I really wanted the job because I wanted to have access to food, so I tried to be nice and talkative, but it was hard. I didn’t know what to say. Mark asked me what kind of experience I had. I paused, thinking about the cigarette shack and feeding Clyde’s pit bulls and cocks in Banning, and responded by saying, “I don’t have any experience but I will work very hard, I promise.”
Mark stood up from his desk, held out his hand, said, “You’re just the kind of young lady I need around here”, and gave me the job on the spot. I asked when I could start and he said, “You can start now. Work this shift with your brother and I’ll have a couple of my people behind the counter start training you and on your break you can fill out the paperwork.”
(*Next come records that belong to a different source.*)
Lemma commit_wf_graph e tx bn be : engineOK e -> started e tx -> wfGraph (graphOfEngine e) bn be ->
  Forall (storableNode (gd_NodePropertyKeys (commitDelta tx)) (nodesOf tx)) (elems (loggedIDs (sd_upserts (w_nodes tx)))) ->
  Forall (storableEdge (gd_EdgePropertyKeys (commitDelta tx)) (edgesOf tx)) (elems (loggedIDs (sd_upserts (w_edges tx)))) ->
  wfGraph (persistedGraph e tx) (db_nextNodeID (w_db tx)) (db_nextEdgeID (w_db tx)).
Proof.
  intros He Hst [W1 W2 W3 W4 W5 W6 W7 W8 W9 W10 W11] Sn Se. pose proof (nodes_wf_after e tx bn _ He Hst W1 Sn) as Wn. pose proof (edges_wf_after e tx be _ He Hst W2 Se) as We.
  destruct Hst as [Hi _]. pose proof Hi as [I1 I2 I3 I4 I5 I6 I7 I8 I9 [D1 _ _ _ _ _]]. split; try done.
  - intros id text. unfold persistedGraph. cbn [g_FTS]. rewrite lookup_fmap. intros (r & Hr & ->)%fmap_Some. by apply (tx_rows _ _ I6 id r Hr).
  - apply (me_valid _ _ _ I9).
  - apply highWater_ok, I3.
  - apply highWater_ok, I3.
  - destruct W11 as (a & Hs & Hst). exact (records_ok _ a _ Hs Hst I2).
Qed.

Lemma no_index_changes X : indexChanges X X [] [].
Proof. split; try apply NoDup_nil_2; set_solver. Qed.

Lemma commit_changes e tx : engineOK e -> started e tx ->
  Forall (storableNode (gd_NodePropertyKeys (commitDelta tx)) (nodesOf tx)) (elems (loggedIDs (sd_upserts (w_nodes tx)))) ->
  Forall (storableEdge (gd_EdgePropertyKeys (commitDelta tx)) (edgesOf tx)) (elems (loggedIDs (sd_upserts (w_edges tx)))) ->
  changesOK (graphOfEngine e) (persistedGraph e tx) (commitDelta tx).
Proof.
  intros He Hst Sn Se. destruct (started_base e tx He Hst) as (Bn & Be & _ & _ & Bf). destruct Hst as [Hi _].
  pose proof Hi as [I1 I2 I3 I4 I5 I6 I7 I8 I9 _]. rewrite Forall_forall in Sn, Se. split; try done.
  - rewrite <- Bn. exact (side_changes _ _ _ _ I4).
  - rewrite <- Be. exact (side_changes _ _ _ _ I5).
  - rewrite Bf in I8. exact (changes_perm _ _ _ _ _ _ (loggedIDs_perm _) (loggedIDs_perm _) I8).
  - rewrite <- Bn. apply (side_patches sameNode n_Properties _ _ _ _ I4); [done|done|]. intros id Hu. destruct (Sn id) as (n & _ & _ & _ & _ & _ & Hk); [by apply elem_of_loggedIDs|done].
  - rewrite <- Be. apply (side_patches sameEdge e_Properties _ _ _ _ I5); [done|done|]. intros id Hu. destruct (Se id) as (n & _ & _ & _ & _ & _ & Hk); [by apply elem_of_loggedIDs|done].
  - by apply metadata_changes.
  - apply no_index_changes.
  - apply no_index_changes.
  - exact (stream_changes _ _ I2).
Qed.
I was thrilled that I had my first official job and was going to get a paycheck, plus all the food I wanted to eat. I felt that life was going my way.
As I stood up to thank Mark and shake his hand, I remembered my lack of ID. Apprehensively, I asked, “Is it a problem that I’m not old enough?”
He smiled warmly and said, “Don’t you worry about that, I’m the boss here; I’ll take care of everything.”
The work was strenuous, but I liked being in Century City. The hardest part was mopping up at night—the mop felt like it weighed 30 lbs and the restaurant had a big floor to clean.
It was also a part of my job to clean the pizza ovens, which were quite hot after cooking pizzas at 500 degrees all day.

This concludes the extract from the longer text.